Culinary History Enthusiasts of Wisconsin
“
Finding the Roots of the American Food Industry Beneath the Cannery Floor” by Anna Zeide
May 2 at 7:15 PM Goodman Atwood Community Center, Bolz Room A;
149 Waubesa Street, Madison 53704; 608-241-1574
Before there were the food industry giants of today, there were small, independent canning companies, spread across the eastern half of the United States. From these humble beginnings grew the huge industry we know today, which has increasingly come under attack for what many commentators see as the negative effects the industry's products have on our country's health, economy, and environment.
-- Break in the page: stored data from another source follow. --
Definition bgp_timer_set : ST peer unit :=
  p ← st_get;
  if p_status p =? Idle then
    (if has_flag PEER_FLAG_SHUTDOWN p || has_sflag PEER_STATUS_PREFIX_OVERFLOW p || negb (peer_active p)
     then timer_off TStart
     else if has_sflag PEER_STATUS_CREATE_INIT p then timer_on TStart BGP_PEER_FIRST_CREATE_TIMER
     else timer_on TStart (c_v_start (p_conf p)));;
    timer_off TConnect;; timer_off THoldtime;; timer_off TKeepalive;; timer_off TAsorig;; routeadv_off
  else if p_status p =? Connect then
    timer_off TStart;; timer_on TConnect (c_v_connect (p_conf p));;
    timer_off THoldtime;; timer_off TKeepalive;; timer_off TAsorig;; routeadv_off
  else if p_status p =? Active then
    timer_off TStart;;
    (if has_flag PEER_FLAG_CONNECT_MODE_PASSIVE p then timer_off TConnect
     else if (p_ostatus p =? Idle) && negb (has_sflag PEER_STATUS_NSF_WAIT p) then
       r ← next_rand;
       timer_on TConnect (s32 (s32 (v_active_delay p) + bgp_active_delay_jitter r BGP_ACTIVE_DELAY_TIMER))
     else timer_on TConnect (c_v_connect (p_conf p)));;
    timer_off THoldtime;; timer_off TKeepalive;; timer_off TAsorig;; routeadv_off
  else if p_status p =? OpenSent then
    timer_off TStart;; timer_off TConnect;;
    (if negb (v_holdtime p =? 0) then timer_on THoldtime (v_holdtime p) else timer_off THoldtime);;
    timer_off TKeepalive;; timer_off TAsorig;; routeadv_off
  else if p_status p =? OpenConfirm then
    timer_off TStart;; timer_off TConnect;; hold_keepalive;; timer_off TAsorig;; routeadv_off
  else if p_status p =? Established then
    timer_off TStart;; timer_off TConnect;; hold_keepalive;; timer_off TAsorig
  else mret tt.

(** * Stopping *)

Definition bgp_fsm_change_status (status : Z) : ST peer unit :=
  modify (λ p, with_status status (with_ostatus (p_status p) p)).

Definition nego_none : nego :=
  Nego [0; 0; 0; 0] 0 (λ _ _, 0) (λ _ _, 0) (λ _ _, 0) (λ _ _, 0) (λ _ _, 0).

Definition nego_reset (n : nego) : nego :=
  Nego [0; 0; 0; 0] 0 (fill 5 0 (n_afc_nego n)) (fill 5 0 (n_afc_adv n)) (fill 5 0 (n_afc_recv n))
    (fill 5 0 (n_af_cap n)) (fill 5 0 (n_af_sflags n)).

(** The part of bgp_stop for a session that was up. *)
Definition stop_established : ST peer unit :=
  bgp_fsm_change_status Idle;;
  modify (λ p, with_dropped (u32 (p_dropped p + 1)) p);;
  timer_off TGrStale;;
  p ← st_get;
  (if has_sflag PEER_STATUS_NSF_WAIT p then
     timer_on TGrRestart (v_gr_restart p);;
     timer_on TGrStale (c_stalepath_time (p_conf p))
   else
     unset_sflag PEER_STATUS_NSF_MODE;;
     modify (λ p, with_nsf (fill 3 0 (p_nsf p)) p));;
  act_add AClearRoutes;;
  modify (λ p, with_synctime (fill 5 0 (p_synctime p)) p).

Definition close_fd : ST peer unit :=
  p ← st_get;
  if 0 <=? p_fd p then act_add (AClose (p_fd p));; modify (with_fd (-1)) else mret tt.

Definition reset_times : ST peer unit :=
  modify (λ p,
    let c := p_conf p in
    if CHECK_FLAG (c_config c) PEER_CONFIG_TIMER
    then with_v_holdtime (c_holdtime c) (with_v_keepalive (c_keepalive c) p)
    else with_v_holdtime (c_default_holdtime c) (with_v_keepalive (c_default_keepalive c) p)).

(** The part of bgp_stop for every session: threads, buffers, descriptor, negotiation. *)
Definition stop_session : ST peer unit :=
  BGP_READ_OFF;; BGP_WRITE_OFF;;
  timer_off TStart;; timer_off TConnect;; timer_off THoldtime;; timer_off TKeepalive;; timer_off TAsorig;;
  routeadv_off;;
  BGP_EVENT_DELETE;;
  modify (with_packet_size 0);;
  modify (λ p, with_ibuf (stream_reset <$> p_ibuf p) p);;
  modify (with_obuf []);;
  close_fd;;
  modify (λ p, with_nego (nego_reset (p_nego p)) p);;
  act_add AOrfRemove;;
  reset_times.

Definition bgp_stop : ST peer Z :=
  p ← st_get;
  if has_sflag PEER_STATUS_CREATE_INIT p then mret 0
  else
    (if p_status p =? Established then stop_established else mret tt);;
    stop_session;;
    mret 0.

Definition bgp_stop_with_error : ST peer Z :=
  modify (λ p, let d := u32 (v_active_delay p * 2) in
    with_v_active_delay (if BGP_DEFAULT_CONNECT_RETRY <? d then BGP_DEFAULT_CONNECT_RETRY else d) p);;
  bgp_stop;;
  mret 0.

(** * Packets *)

Definition bgp_packet_set_marker (type : Z) : ST stream Z :=
  foldr (λ _ m, stream_putc 0xff;; m) (mret tt) (seq 0 (Z.to_nat BGP_MARKER_SIZE));;
  stream_putw 0;;
  stream_putc type;;
  s ← st_get;
  mret (stream_get_putp s).

Definition bgp_packet_set_size : ST stream Z :=
  s ← st_get;
  let cp := stream_get_putp s in
  st_put (stream_set_putp BGP_MARKER_SIZE s);;
  stream_putw cp;;
  s ← st_get;
  st_put (stream_set_putp cp s);;
  mret cp.

(** A packet: its type and what follows the header. *)
Definition make_packet (type : Z) (body : ST stream unit) : res stream :=
  r ← (bgp_packet_set_marker type;; body;; bgp_packet_set_size) (stream_new BGP_MAX_PACKET_SIZE);
  Ok r.2.

Definition bgp_packet_add (s : stream) : ST peer unit := modify (λ p, with_obuf (p_obuf p ++ [s]) p).
Definition bgp_packet_delete : ST peer unit := modify (λ p, with_obuf (tail (p_obuf p)) p).

Definition send_packet (s : stream) : ST peer unit :=
  bgp_packet_add s;;
  p ← st_get;
  BGP_WRITE_ON (p_fd p).

Definition bgp_keepalive_send : ST peer unit :=
  s ← st_lift (make_packet BGP_MSG_KEEPALIVE (mret tt));
  send_packet s.

(** bgp_write_notify: [writes] is what write returns, call by call. *)
Definition bgp_write_notify (writes : list Z) : ST peer unit :=
  p ← st_get;
  match p_obuf p with
  | [] => mret tt
  | s :: _ =>
      st_lift (c_assert (BGP_HEADER_SIZE <=? stream_get_endp s));;
      bs ← st_lift (get_bytes (s_data s) 0 (stream_get_endp s));
      let ret := writen writes (stream_get_endp s) (stream_get_endp s) in
      if ret <=? 0 then
        bgp_stop;; modify (with_status Idle);; bgp_timer_set
      else
        act_add (AWrite (p_fd p) bs);;
        type ← st_lift (stream_getc_from (BGP_MARKER_SIZE + 2) s);
        st_lift (c_assert (type =? BGP_MSG_NOTIFY));;
        (if p_status p =? Established then bgp_stop;; mret tt
         else bgp_stop_with_error;; bgp_fsm_change_status Idle);;
        bgp_timer_set
  end.

Definition last_reset_of (sub_code : Z) : ST peer unit :=
  if sub_code =? BGP_NOTIFY_CEASE_CONFIG_CHANGE then mret tt
  else modify (with_last_reset (
    if sub_code =? BGP_NOTIFY_CEASE_ADMIN_RESET then PEER_DOWN_USER_RESET
    else if sub_code =? BGP_NOTIFY_CEASE_ADMIN_SHUTDOWN then PEER_DOWN_USER_SHUTDOWN
    else if sub_code =? BGP_NOTIFY_CEASE_PEER_UNCONFIG then PEER_DOWN_NEIGHBOR_DELETE
    else PEER_DOWN_NOTIFY_SEND)).

Definition bgp_notify_send_with_data (writes : list Z) (code sub_code : Z) (data : list Z) : ST peer unit :=
  s ← st_lift (make_packet BGP_MSG_NOTIFY (
    stream_putc code;;
    stream_putc sub_code;;
    (if decide (data = []) then mret tt else stream_write data (Z.of_nat (length data));; mret tt)));
  modify (with_obuf []);;
  bgp_packet_add s;;
  last_reset_of sub_code;;
  BGP_WRITE_OFF;;
  bgp_write_notify writes.

Definition bgp_notify_send (writes : list Z) (code sub_code : Z) : ST peer unit :=
  bgp_notify_send_with_data writes code sub_code [].

(** * The rest of bgpd *)

(** What the machine asks of code that is not modelled: the capabilities of an OPEN message,
    with what they record of the negotiation, and ROUTE-REFRESH messages. *)
Class Speaker := {
  open_capability : peer → list Z * nego;
  route_refresh : Z → Z → Z → peer → stream * nego;
}.

(** What the system does in one step: the socket and the result of connect (bgp_connect), and
    what write returns for a NOTIFICATION. *)
Record env := Env { e_socket : Z; e_connect : Z; e_writes : list Z }.

Section machine.
Context `{Speaker} (e : env).

Definition bgp_open_send : ST peer unit :=
  p ← st_get;
  let c := p_conf p in
  let send_holdtime := u16 (if CHECK_FLAG (c_config c) PEER_CONFIG_TIMER then c_holdtime c else c_default_holdtime c) in
  let local_as := if negb (c_change_local_as c =? 0) then c_change_local_as c else c_local_as c in
  let '(caps, n) := open_capability p in
  s ← st_lift (make_packet BGP_MSG_OPEN (
    stream_putc BGP_VERSION_4;;
    stream_putw local_as;;
    stream_putw send_holdtime;;
    stream_put_in_addr (c_local_id c);;
    foldr (λ o m, stream_putc o;; m) (mret tt) caps));
  modify (with_nego n);;
  send_packet s.

(** bgp_route_refresh_send, the packet of which is an argument. *)
Definition bgp_route_refresh_send (afi safi orf_type : Z) : ST peer unit :=
  p ← st_get;
  let '(s, n) := route_refresh afi safi orf_type p in
  modify (with_nego n);;
  send_packet s.

(** * The functions of the machine *)

Definition bgp_connect_success : ST peer Z :=
  p ← st_get;
  if p_fd p <? 0 then mret (-1)
  else
    BGP_READ_ON (p_fd p);;
    (if negb (has_sflag PEER_STATUS_ACCEPT_PEER p) then bgp_open_send else mret tt);;
    mret 0.

Definition bgp_connect_fail : ST peer Z := bgp_stop;; mret 0.

(** bgp_connect: the options of the socket are left out. *)
Definition bgp_connect : ST peer Z :=
  modify (with_fd (e_socket e));;
  if e_socket e <? 0 then mret (-1)
  else act_add (ASocket (e_socket e));; mret (e_connect e).

Definition bgp_start : ST peer Z :=
  status ← bgp_connect;
  if status =? connect_error then BGP_EVENT_ADD TCP_connection_open_failed;; mret 0
  else if status =? connect_success then BGP_EVENT_ADD TCP_connection_open;; mret 0
  else if status =? connect_in_progress then
    p ← st_get;
    if p_fd p <? 0 then mret (-1)
    else BGP_READ_ON (p_fd p);; BGP_WRITE_ON (p_fd p);; mret 0
  else mret 0.

Definition bgp_reconnect : ST peer Z := bgp_stop;; bgp_start;; mret 0.

Definition bgp_fsm_open : ST peer Z := bgp_keepalive_send;; timer_off THoldtime;; mret 0.

Definition bgp_fsm_keepalive_expire : ST peer Z := bgp_keepalive_send;; mret 0.

Definition peer_nsf_stop : ST peer unit :=
  unset_sflag PEER_STATUS_NSF_WAIT;;
  unset_sflag PEER_STATUS_NSF_MODE;;
  modify (λ p, with_nsf (fill 3 0 (p_nsf p)) p);;
  timer_off TGrRestart;;
  timer_off TGrStale;;
  act_add AClearRoutes.

(** peer_delete, up to the structure itself. *)
Definition peer_delete : ST peer unit :=
  p ← st_get;
  (if has_sflag PEER_STATUS_NSF_WAIT p then peer_nsf_stop else mret tt);;
  p ← st_get;
  (if p_status p =? Established then bgp_notify_send (e_writes e) BGP_NOTIFY_CEASE BGP_NOTIFY_CEASE_PEER_UNCONFIG
   else bgp_stop;; bgp_fsm_change_status Idle);;
  timer_off TStart;; timer_off TConnect;; timer_off THoldtime;; timer_off TKeepalive;; timer_off TAsorig;;
  timer_off TGrRestart;; timer_off TGrStale;;
  routeadv_off;;
  modify (with_ibuf None);;
  act_add ADelete.

Definition bgp_fsm_holdtime_expire : ST peer Z :=
  bgp_notify_send (e_writes e) BGP_NOTIFY_HOLD_ERR 0;;
  p ← st_get;
  if has_sflag PEER_STATUS_ACCEPT_PEER p then peer_delete;; mret (-1)
  else mret 0.

(** The graceful restart of one address family; the result counts those that take part. *)
Definition establish_nsf (afi safi : Z) (count : Z) : ST peer Z :=
  p ← st_get;
  let n := p_nego p in
  let set v := modify (λ p, with_nsf (λ a s, if (a =? afi) && (s =? safi) then v else p_nsf p a s) p) in
  let has := negb (p_nsf p afi safi =? 0) in
  if negb (n_afc_nego n afi safi =? 0) && CHECK_FLAG (n_cap n) PEER_CAP_RESTART_ADV
     && CHECK_FLAG (n_af_cap n afi safi) PEER_CAP_RESTART_AF_RCV
  then
    (if has && negb (CHECK_FLAG (n_af_cap n afi safi) PEER_CAP_RESTART_AF_PRESERVE_RCV)
     then act_add (AClearStale afi safi) else mret tt);;
    set 1;;
    mret (count + 1)
  else
    (if has then act_add (AClearStale afi safi) else mret tt);;
    set 0;;
    mret count.

Definition establish_refresh (afi safi : Z) : ST peer unit :=
  p ← st_get;
  let cap := n_af_cap (p_nego p) afi safi in
  if CHECK_FLAG cap PEER_CAP_ORF_PREFIX_SM_ADV then
    if CHECK_FLAG cap PEER_CAP_ORF_PREFIX_RM_RCV then bgp_route_refresh_send afi safi ORF_TYPE_PREFIX
    else if CHECK_FLAG cap PEER_CAP_ORF_PREFIX_RM_OLD_RCV then bgp_route_refresh_send afi safi ORF_TYPE_PREFIX_OLD
    else mret tt
  else mret tt.

Definition set_af_sflags (afi safi v : Z) (n : nego) : nego :=
  Nego (n_remote_id n) (n_cap n) (n_afc_nego n) (n_afc_adv n) (n_afc_recv n) (n_af_cap n)
    (λ a s, if (a =? afi) && (s =? safi) then v else n_af_sflags n a s).

Definition establish_wait (afi safi : Z) : ST peer unit :=
  p ← st_get;
  let cap := n_af_cap (p_nego p) afi safi in
  if CHECK_FLAG cap PEER_CAP_ORF_PREFIX_RM_ADV
     && (CHECK_FLAG cap PEER_CAP_ORF_PREFIX_SM_RCV || CHECK_FLAG cap PEER_CAP_ORF_PREFIX_SM_OLD_RCV)
  then modify (λ p, with_nego (set_af_sflags afi safi (SET_FLAG (n_af_sflags (p_nego p) afi safi) PEER_STATUS_ORF_WAIT_REFRESH) (p_nego p)) p)
  else mret tt.

(** The part of bgp_establish between the change of the state and the announcement. *)
Definition establish_middle : ST peer unit :=
  unset_sflag PEER_STATUS_NSF_WAIT;;
  nsf_af_count ← foldl (λ m af, c ← m; establish_nsf af.1 af.2 c) (mret 0) nsf_af;
  (if negb (nsf_af_count =? 0) then set_sflag PEER_STATUS_NSF_MODE
   else unset_sflag PEER_STATUS_NSF_MODE;; timer_off TGrStale);;
  timer_off TGrRestart;;
  foldr (λ af m, establish_refresh af.1 af.2;; m) (mret tt) all_af;;
  p ← st_get;
  (if negb (v_keepalive p =? 0) then bgp_keepalive_send else mret tt);;
  foldr (λ af m, establish_wait af.1 af.2;; m) (mret tt) all_af.

Definition bgp_establish : ST peer Z :=
  set_sflag PEER_STATUS_CAPABILITY_OPEN;;
  modify (with_v_active_delay BGP_ACTIVE_DELAY_TIMER);;
  modify (λ p, with_established (u32 (p_established p + 1)) p);;
  bgp_fsm_change_status Established;;
  establish_middle;;
  act_add AAnnounce;;
  mret 0.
These effects are underpinned by the industry's manipulation of consumers through media, of government agencies through lobbyists, and of science through industry-funded research. But these features are not products of the late twentieth and early twenty-first centuries. Rather, these complex relationships find their roots over a hundred years earlier, in the late nineteenth century, when the modern food industry first began to take shape, on the cannery floor. This talk will offer stories about the birth and growth of commercial canning.
Anna Zeide is a PhD student at the University of Wisconsin-Madison, in the Program for the History of Science, Medicine, and Technology. She is active in many food and community initiatives at the University and throughout Madison. Anna writes about food ethics and politics on her blog, Dining and Opining, and on the environmental website, Grist.